*** Block opens ***

(* ===== verification/GoHttpServe.v ===== *)
(** * Requests, responses and the mux's handler for a request

    The response writer the HTTP server hands out takes the first status, with
    the headers set by then.  What the mux itself answers (not found, method not
    allowed, a redirect) is a [Reply], which any kind of writer can be given. *)

From S2P Require Import Prelude GoLib GoRegexp GoSort GoNet GoBase64 GoHttp Json.

(** ** Requests *)

(** Headers are kept under their canonical names. *)
Abbreviation Header := (gmap string string).

(** [textproto.CanonicalMIMEHeaderKey]: upper case at the start and after a
    hyphen, lower case elsewhere. *)
Definition to_lower (a : ascii) : ascii := if is_upper a then byte_of (byte_val a + 32) else a.
Definition to_upper (a : ascii) : ascii := if is_lower a then byte_of (byte_val a - 32) else a.
Fixpoint canonical_from (upper : bool) (s : string) : string :=
  match s with
  | EmptyString => EmptyString
  | String a r =>
    String (if upper then to_upper a else to_lower a) (canonical_from (bool_decide (a = "-"%char)) r)
  end.
Definition canonical (s : string) : string := canonical_from true s.

(** [h.Get(k)] and [h.Set(k, v)]. *)
Definition Get (k : string) (h : Header) : string := default EmptyString (h !! canonical k).
Definition Set_ (k v : string) (h : Header) : Header := <[canonical k := v]> h.

#[global] Arguments Get : simpl never.
#[global] Arguments Set_ : simpl never.
#[global] Arguments canonical : simpl never.

(** What the JSON decoder finds in a body: the first value, or its error; and
    then the next token, the end, or an error.  An error may be the body's
    limit. *)
Inductive NextToken := TokEOF | TokMore | TokError (too_big : bool).
Record Body := mkBody { first_value : json + bool; next_token : NextToken }.

Record Request := mkRequest {
  rq_Method : string;
  rq_Host : string;
  rq_Path : string;       (* escaped, starting with a slash *)
  rq_RawQuery : string;
  rq_Header : Header;
  rq_Body : Body
}.

(** ** Responses *)

(** What is written of a body: a JSON text with a newline, or another text. *)
Inductive chunk := CJson (j : json) | CText (s : string).

(** [http.ResponseWriter]; its header is changed in place. *)
Class ResponseWriter (W : Type) := {
  header_of : W -> Header;
  with_header : (Header -> Header) -> W -> W;
  WriteHeader : Z -> W -> W;
  Write : chunk -> W -> W
}.

(** The server's own. *)
Record Writer := mkWriter { w_header : Header; w_sent : option (Z * Header); w_body : list chunk }.

Definition fresh_writer : Writer := mkWriter ∅ None [].

(** Only the first status counts. *)
Definition Writer_WriteHeader (code : Z) (w : Writer) : Writer :=
  match w_sent w with
  | Some _ => w
  | None => mkWriter (w_header w) (Some (code, w_header w)) (w_body w)
  end.

Definition Writer_Write (c : chunk) (w : Writer) : Writer :=
  let w := Writer_WriteHeader 200 w in mkWriter (w_header w) (w_sent w) (w_body w ++ [c]).

#[export] Instance Writer_ResponseWriter : ResponseWriter Writer := {
  header_of := w_header;
  with_header := fun f w => mkWriter (f (w_header w)) (w_sent w) (w_body w);
  WriteHeader := Writer_WriteHeader;
  Write := Writer_Write
}.

(** ** The mux's own answers *)

Record Reply := mkReply { rp_headers : list (string * string); rp_code : Z; rp_body : list chunk }.

Definition StatusText (code : Z) : string :=
  if code =? 200 then "OK"
  else if code =? 301 then "Moved Permanently"
  else if code =? 400 then "Bad Request"
  else if code =? 401 then "Unauthorized"
  else if code =? 404 then "Not Found"
  else if code =? 405 then "Method Not Allowed"
  else if code =? 413 then "Request Entity Too Large"
  else if code =? 500 then "Internal Server Error"
  else if code =? 501 then "Not Implemented"
  else EmptyString.

(** [http.Error]. *)
Definition Error_reply (headers : list (string * string)) (text : string) (code : Z) : Reply :=
  mkReply (headers ++ [("Content-Type", "text/plain; charset=utf-8"); ("X-Content-Type-Options", "nosniff")])
    code [CText (text +:+ newline)].

Definition NotFound_reply : Reply := Error_reply [] "404 page not found" 404.

Definition MethodNotAllowed_reply (methods : list string) : Reply :=
  Error_reply [("Allow", Join ", " methods)] (StatusText 405) 405.

(** A reply, given to a writer. *)
Definition serve_reply {W} `{ResponseWriter W} (rp : Reply) (w : W) : W :=
  foldl (fun w c => Write c w)
    (WriteHeader (rp_code rp) (foldl (fun w kv => with_header (Set_ kv.1 kv.2) w) w (rp_headers rp))) (rp_body rp).

(** Texts of the library that nothing here reads: a redirect's location, from the
    path and the query, its page, and what [Handle] panics with. *)
Class HttpTexts := {
  redirect_location : string -> string -> string;
  redirect_page : string -> string;
  panic_text : list mux_pattern -> string -> string
}.

Definition Redirect_reply `{HttpTexts} (path : string) (r : Request) : Reply :=
  let loc := redirect_location path (rq_RawQuery r) in
  let get := bool_decide (rq_Method r = "GET") in
  mkReply
    (("Location", loc) ::
     (if get || bool_decide (rq_Method r = "HEAD") then [("Content-Type", "text/html; charset=utf-8")] else []))
    301 (if get then [CText (redirect_page loc)] else []).

(** What the mux does with a request: a registered handler, or its own reply;
    with the pattern, empty when none matches. *)
Inductive Routed (A : Type) := Matched (a : A) (pattern : string) | Own (r : Reply) (pattern : string).
Arguments Matched {_} _ _.
Arguments Own {_} _ _.

Definition routed_pattern {A} (x : Routed A) : string := match x with Matched _ p | Own _ p => p end.

Definition stripHostPort (h : string) : string :=
  if has_byte ":"%char h then match SplitHostPort h with Some (host, _) => host | None => h end else h.

Section route.
Context `{HttpTexts} {A : Type}.
Implicit Types mux : list (mux_pattern * A).

(** [matchOrRedirect]: whether to redirect to the path with a slash. *)
Definition slash_redirect (host method path : string) mux : bool :=
  negb (exactMatch (match_route host method (path_segments path) mux) path) && negb (ends_with "/"%char path) &&
  exactMatch (match_route host method (path_segments (path +:+ "/")) mux) (path +:+ "/").

(** No handler: 405 when other methods have one, else 404. *)
Definition unrouted (host path : string) mux : Routed A :=
  let methods := matchingMethods host path mux in
  if bool_decide (methods = ∅) then Own NotFound_reply EmptyString
  else Own (MethodNotAllowed_reply (Strings (elements methods))) EmptyString.

Definition routed_to (n : option (mux_pattern * A)) (host path : string) mux : Routed A :=
  match n with
  | Some (p, h) => Matched h (mp_str p)
  | None => unrouted host path mux
  end.

(** Where it redirects to then: the decoded path, cleaned, with a slash. *)
Definition slashed_path (r : Request) : string := cleanPath (pathUnescape (rq_Path r)) +:+ "/".

(** [mux.Handler(r)]. *)
Definition Mux_Handler mux (r : Request) : Routed A :=
  if bool_decide (rq_Method r = "CONNECT") then
    let path := rq_Path r in
    let slashed := slashed_path r in
    if slash_redirect "" (rq_Method r) path mux then Own (Redirect_reply slashed r) slashed
    else routed_to (match_route (rq_Host r) (rq_Method r) (path_segments path) mux) "" path mux
  else
    let host := stripHostPort (rq_Host r) in
    let path := cleanPath (rq_Path r) in
    let slashed := slashed_path r in
    if slash_redirect host (rq_Method r) path mux then Own (Redirect_reply slashed r) slashed
    else
      let n := match_route host (rq_Method r) (path_segments path) mux in
      if negb (bool_decide (path = rq_Path r)) then
        Own (Redirect_reply path r) (match n with Some (p, _) => mp_str p | None => EmptyString end)
      else routed_to n host path mux.
End route.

*** Block closes ***

YOUR GOAL:
Find the string "Class" in the records, then copy each line where it occurs.

REPLY:
Class ResponseWriter (W : Type) := {
Class HttpTexts := {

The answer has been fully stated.